CUISINE: north indian, punjabi
INGREDIENTS (measuring cup used, 1 cup = 250 ml)
  • 1.5 to 2 cups chopped bottlegourd/ghia or lauki
  • ¼ cup chana dal/split and husked bengal gram
  • 1 medium onion, finely chopped
  • 2 medium tomatoes, finely chopped
  • 1 green chili, chopped
  • ½ inch ginger, finely chopped
  • ½ or ¾ tsp cumin seeds/sabut jeera
  • ¼ tsp turmeric powder/haldi
  • ¼ tsp red chili powder
  • ½ tsp punjabi garam masala or regular garam masala
  • a pinch of asafoetida/hing (optional)
  • ½ to ¾ cup water for pressure cooking
  • 1.5 to 2 tbsp oil or ghee
  • 1 to 1.5 tbsp chopped coriander leaves
  • salt as required
  1. rinse and soak the chana dal for atleast 45 mins to 1 hour. drain the chana dal and keep aside.

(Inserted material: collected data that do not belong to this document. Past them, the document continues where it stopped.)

(** * rtems-tools process and trace-writer core

    A shallow embedding of
      - rtemstoolkit/rld-process.cpp  (temporary files, command-line parser)
      - tester/covoar/TraceWriterQEMU.cc  (QEMU trace writer)
    together with the properties the project documentation states about
    them. *)

From Stdlib Require Import ZArith Lia Ascii String List Bool.
From stdpp Require Import base option list gmap strings pretty.

Local Open Scope string_scope.
Local Open Scope list_scope.

(** ** Exceptions and results

    C++ exceptions are made explicit: a computation over a state [St]
    either returns a value together with the state it leaves behind,
    or throws with the state as mutated up to the throw.  [Undefined]
    stands for an access outside an array.  [OutOfFuel] is the answer of
    a loop model that was not given enough iterations; the entry points
    give their loops a bound that covers every run, as
    [parse_command_line_total] and [read_line_spec] show. *)

Inductive exn : Type :=
| rld_error (what where_ : string)   (* rld::error (what, where) *)
| std_out_of_range.                  (* std::out_of_range from substr *)

Inductive result (St A : Type) : Type :=
| Return (a : A) (s : St)
| Throw (e : exn) (s : St)
| Undefined
| OutOfFuel.

Arguments Return {St A} a s.
Arguments Throw {St A} e s.
Arguments Undefined {St A}.
Arguments OutOfFuel {St A}.

(** The state-and-exception monad of the member functions. *)
Definition M (St A : Type) : Type := St -> result St A.

Definition ret {St A} (a : A) : M St A := fun s => Return a s.

Definition bind {St A B} (m : M St A) (f : A -> M St B) : M St B :=
  fun s =>
    match m s with
    | Return a s' => f a s'
    | Throw e s' => Throw e s'
    | Undefined => Undefined
    | OutOfFuel => OutOfFuel
    end.

Definition throw {St A} (e : exn) : M St A := fun s => Throw e s.
Definition undefined {St A} : M St A := fun _ => Undefined.
Definition out_of_fuel {St A} : M St A := fun _ => OutOfFuel.
Definition gets {St A} (f : St -> A) : M St A := fun s => Return (f s) s.
Definition modify {St} (f : St -> St) : M St unit := fun s => Return tt (f s).
(** C5.  For the payload of any of the recognised events (its embedded
    object is there), the normalizer never raises: it returns a record
    whose customer name and email are the empty string and in which every
    optional field missing from the payload is [undefined]; without a
    customer reference no lookup is made and the record is final; with
    one, the lookup returns whatever the gateway answers. *)
Theorem normalizer_never_raises (eventData : JsVal) :
  nullish eventData = false ->
  let field := prop_or_undefined eventData in
  exists pd,
    extract_paymentData eventData = inr pd
    /\ customer_name pd = JStr EmptyString
    /\ customer_email pd = JStr EmptyString
    /\ (field "amount" = JUndefined -> field "amount_due" = JUndefined ->
        amount pd = JUndefined)
    /\ (field "currency" = JUndefined -> currency pd = JUndefined)
    /\ (field "failure_code" = JUndefined ->
        field "last_payment_error" = JUndefined ->
        failure_code pd = JUndefined)
    /\ (field "failure_message" = JUndefined ->
        field "last_payment_error" = JUndefined ->
        failure_message pd = JUndefined)
    /\ (field "payment_method_types" = JUndefined ->
        field "payment_method" = JUndefined ->
        field "source" = JUndefined ->
        payment_method_type pd = JUndefined)
    /\ (forall w st,
           field "customer" = JUndefined ->
           lookup_customer w eventData pd st = (inr pd, st))
    /\ (forall w st,
           exists pd' st', lookup_customer w eventData pd st = (inr pd', st')).
Proof.
  intros Hv field.
  rewrite (extract_paymentData_defined eventData Hv).
  eexists. split; [reflexivity|]. cbn [customer_name customer_email amount
    currency failure_code failure_message payment_method_type].
  fold field.
  split; [reflexivity|]. split; [reflexivity|].
  split.
  { intros -> ->. reflexivity. }
  split; [intros H; exact H|].
  split.
  { intros -> ->. reflexivity. }
  split.
  { intros -> ->. reflexivity. }
  split.
  { intros -> -> ->. reflexivity. }
  split.
  { intros w st Hc. apply lookup_customer_absent; [exact Hv|].
    unfold field in Hc. now rewrite Hc. }
  intros w st. now apply lookup_customer_returns.
Qed.

End Normalizer.

(** ** Strings and numbers *)

Section Formatting.


Lemma append_nil_r (a : string) : a ++ EmptyString = a.
Proof.
  induction a as [|x a IH]; [reflexivity|]. cbn [append]. now rewrite IH.
Qed.





















End Formatting.

(** ** The alert sender *)

(** Splits a successful sequence of partial steps into its steps. *)
Ltac split_steps H :=
  repeat match type of H with
         | rbind ?r _ = inr _ =>
             let E := fresh "Hstep" in
             destruct r eqn:E; cbn [rbind] in H; [discriminate H|]
         end.
(** [time.split(":").map(Number)], the idiom of [hasSlotEnded],
    [shouldPrioritizeWalkIn] and [compareTime]. *)
Definition timeParts (time : string) : list JsNumber :=
  map Number (splitOn ":" time).

End WithNumber.

(** What the properties assume of [Number]: on a non-empty string of at
    most fifteen decimal digits it is the integer the digits denote. *)
Definition readsDigits (Number : string -> JsNumber) : Prop :=
  forall s, s <> EmptyString -> allDigits s = true ->
            (String.length s <= 15)%nat ->
            Number s = Integer (decimalOf s).

(** An instance of that assumption, to show it can be met; it is right on
    decimal digits and the empty string and is not a model of the built-in
    elsewhere. *)
Definition sampleNumber (s : string) : JsNumber :=
  if allDigits s then Integer (decimalOf s) else NotInteger.

(** * Properties *)

(** ** Enumerations *)

Lemma Priority_eqb_spec (a b : Priority.t) : reflect (a = b) (Priority.eqb a b).
Proof. destruct a, b; simpl; constructor; congruence. Qed.

Lemma Source_eqb_spec (a b : Source.t) : reflect (a = b) (Source.eqb a b).
Proof. destruct a, b; simpl; constructor; congruence. Qed.

Lemma TokenStatus_eqb_spec (a b : TokenStatus.t) :
  reflect (a = b) (TokenStatus.eqb a b).
Proof. destruct a, b; simpl; constructor; congruence. Qed.

(** ** Sorting *)

Section SortingFacts.
Variable A : Type.
Variable leb : A -> A -> bool.
Hypothesis leb_total : forall x y, leb x y = true \/ leb y x = true.
Hypothesis leb_trans :
  forall x y z, leb x y = true -> leb y z = true -> leb x z = true.

Lemma insertBy_perm (x : A) (l : list A) :
  Permutation (x :: l) (insertBy leb x l).
Proof.
  induction l as [|y l IH]; simpl.
  - apply Permutation_refl.
  - destruct (leb x y).
    + apply Permutation_refl.
    + eapply perm_trans; [apply perm_swap|].
      now apply perm_skip.
Qed.

Lemma sortBy_perm (l : list A) : Permutation l (sortBy leb l).
Proof.
  induction l as [|x l IH]; simpl.
  - constructor.
  - eapply perm_trans; [apply perm_skip, IH|apply insertBy_perm].
Qed.

Lemma sortBy_In (l : list A) (x : A) : In x (sortBy leb l) <-> In x l.
Proof.
  split; intro H.
  - eapply Permutation_in; [apply Permutation_sym, sortBy_perm|exact H].
  - eapply Permutation_in; [apply sortBy_perm|exact H].
Qed.

Lemma insertBy_sorted (x : A) (l : list A) :
  StronglySorted (ordered leb) l -> StronglySorted (ordered leb) (insertBy leb x l).
Proof.
  induction 1 as [|y l Hs IH Hall]; simpl.
  - repeat constructor.
  - destruct (leb x y) eqn:E.
    + constructor; [now constructor|].
      constructor; [exact E|].
      eapply Forall_impl; [|exact Hall].
      intros z Hz. eapply leb_trans; eassumption.
    + constructor; [exact IH|].
      assert (Hyx : ordered leb y x)
        by (destruct (leb_total x y) as [H|H]; [congruence|exact H]).
      eapply Permutation_Forall; [apply insertBy_perm|].
      now constructor.
Qed.

Lemma sortBy_sorted (l : list A) : StronglySorted (ordered leb) (sortBy leb l).
Proof.
  induction l as [|x l IH]; simpl.
  - constructor.
  - now apply insertBy_sorted.
Qed.

Lemma sortBy_nil_iff (l : list A) : sortBy leb l = [] <-> l = [].
Proof.
  split; intro H.
  - apply Permutation_nil. rewrite <- H. apply Permutation_sym, sortBy_perm.
  - now subst.
Qed.
End SortingFacts.



Lemma waitingLeb_total (a b : Token.t) :
  waitingLeb a b = true \/ waitingLeb b a = true.
Proof.
  unfold waitingLeb.
  set (pa := priorityRank (Token.priority a)).
  set (pb := priorityRank (Token.priority b)).
  destruct (Z.ltb_spec pa pb); [now left|].
  destruct (Z.ltb_spec pb pa); [now right|].
  assert (E : pa = pb) by lia. rewrite E, !Z.eqb_refl. simpl.
  destruct (Z.leb_spec (Token.createdAt a) (Token.createdAt b)); [now left|].
  right. apply Z.leb_le. lia.
Qed.

Lemma waitingLeb_trans (a b c : Token.t) :
  waitingLeb a b = true -> waitingLeb b c = true -> waitingLeb a c = true.
Proof.
  unfold waitingLeb. intros H1 H2.
  apply orb_true_iff in H1. apply orb_true_iff in H2. apply orb_true_iff.
  rewrite andb_true_iff in *.
  rewrite !Z.ltb_lt, !Z.eqb_eq, !Z.leb_le in *. lia.
Qed.

(** ** The capacity predicate *)

Lemma canAllocateToSlot_below (p : Priority.t) (pc fc total cap : Z)
    (paidCap followUpCap : option Z) :
  canAllocateToSlot p pc fc total cap paidCap followUpCap = true ->
  total < cap.
Proof.
  unfold canAllocateToSlot. rewrite Z.geb_leb.
  destruct (Z.leb_spec cap total); [discriminate|lia].
Qed.

(** ** [allocateToken] never reaches its displacement branch *)

Lemma allocateLoop_first_fit
    (self : string -> Db -> Outcome (Db * AllocationResult.t))
    (now : Z) (tokenId : string) (token : Token.t) (db : Db)
    (availableSlots : list (Slot.t * list Token.t)) :
  allocateLoop self now tokenId token db availableSlots =
  match find (canAllocate token) availableSlots with
  | Some (slot, _) => Ok (allocated now tokenId db slot)
  | None => Ok (db, noSlotFound token)
  end.
Proof.
  induction availableSlots as [|[slot toks] rest IH]; [reflexivity|].
  cbn [allocateLoop find].
  destruct (canAllocate token (slot, toks)) eqn:E; [|exact IH].
  apply canAllocateToSlot_below in E.
  apply Z.ltb_lt in E. rewrite E. reflexivity.
Qed.

Lemma allocateToken_eq (fuel : nat) (now : Z) (tokenId : string) (db : Db) :
  allocateToken (S fuel) now tokenId db =
  match findToken tokenId db with
  | None => Throw TOKEN_NOT_FOUND
  | Some token =>
      if negb (TokenStatus.eqb (Token.status token) TokenStatus.WAITING)
      then Throw INVALID_STATUS
      else
        match find (canAllocate token) (availableSlotsFor now token db) with
        | Some (slot, _) => Ok (allocated now tokenId db slot)
        | None => Ok (db, notAllocated token (availableSlotsFor now token db))
        end
  end.
Proof.
  cbn [allocateToken].
  destruct (findToken tokenId db) as [token|]; [|reflexivity].
  destruct (negb _); [reflexivity|].
  rewrite allocateLoop_first_fit.
  destruct (availableSlotsFor now token db) as [|e l]; reflexivity.
Qed.

Lemma allocateToken_fuel (fuel : nat) (now : Z) (tokenId : string) (db : Db) :
  allocateToken (S fuel) now tokenId db = allocateToken 1 now tokenId db.
Proof. now rewrite !allocateToken_eq. Qed.

Lemma availableSlotsFor_candidates (now : Z) (token : Token.t) (db : Db) :
  availableSlotsFor now token db =
  map (fun s => (s, allocatedTokensOf (Slot.id s) db))
      (candidateSlots now token db).
Proof.
  unfold availableSlotsFor, candidateSlots, findManySlots.
  induction (activeSlotsFor (Token.doctorId token) (Token.date token) db)
    as [|s l IH]; [reflexivity|].
  simpl. destruct (negb _); simpl; now rewrite IH.
Qed.

Lemma find_admissible (now : Z) (token : Token.t) (db : Db) :
  find (canAllocate token) (availableSlotsFor now token db) =
  option_map (fun s => (s, allocatedTokensOf (Slot.id s) db))
    (find (admissible token db) (candidateSlots now token db)).
Proof.
  rewrite availableSlotsFor_candidates.
  induction (candidateSlots now token db) as [|s l IH]; [reflexivity|].
  cbn [map find]. unfold admissible at 1.
  destruct (canAllocate token (s, allocatedTokensOf (Slot.id s) db));
    [reflexivity|exact IH].
Qed.

(** ** The store *)

Lemma find_by_id (tokenId : string) (l : list Token.t) (t : Token.t) :
  find (fun t => String.eqb (Token.id t) tokenId) l = Some t ->
  Token.id t = tokenId /\ In t l.
Proof.
  intro H. apply find_some in H. destruct H as [Hin Heq].
  apply String.eqb_eq in Heq. now split.
Qed.

Lemma findToken_id (tokenId : string) (db : Db) (t : Token.t) :
  findToken tokenId db = Some t -> Token.id t = tokenId.
Proof. intro H. now apply find_by_id in H. Qed.

Lemma findToken_In (tokenId : string) (db : Db) (t : Token.t) :
  findToken tokenId db = Some t -> In t (tokens db).
Proof. intro H. now apply find_by_id in H. Qed.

  2. heat oil or ghee in a pressure cooker. crackle the cumin first.
  3. add the onions and saute till they become translucent.
  4. add the ginger and green chilies and saute for 10-15 seconds.
  5. now add the tomatoes and all the dry spice powders. saute till the tomatoes soften. keep on stirring.
  6. the oil should start releasing from the onion-tomato masala.
  7. now add the chana dal and stir. add the chopped lauki/bottle gourd and salt. pour water and stir.
  8. cover with the lid and pressure cook for about 4-5 whistles on a high flame.
  9. if there is lots of liquid in the sabzi, then simmer without the lid to dry the liquids.
  10. the curry has a medium consistency.
  11. when the pressure drops on its own, remove the lid and stir the coriander leaves.
  12. you can also garnish chana dal lauki curry with coriander leaves. serve lauki chana dal sabzi hot with phulkas or rotis.
to make the curry in a pan, add about 1.5 cup water and cover and cook. if the water dries up whilst cooking you can add some more water.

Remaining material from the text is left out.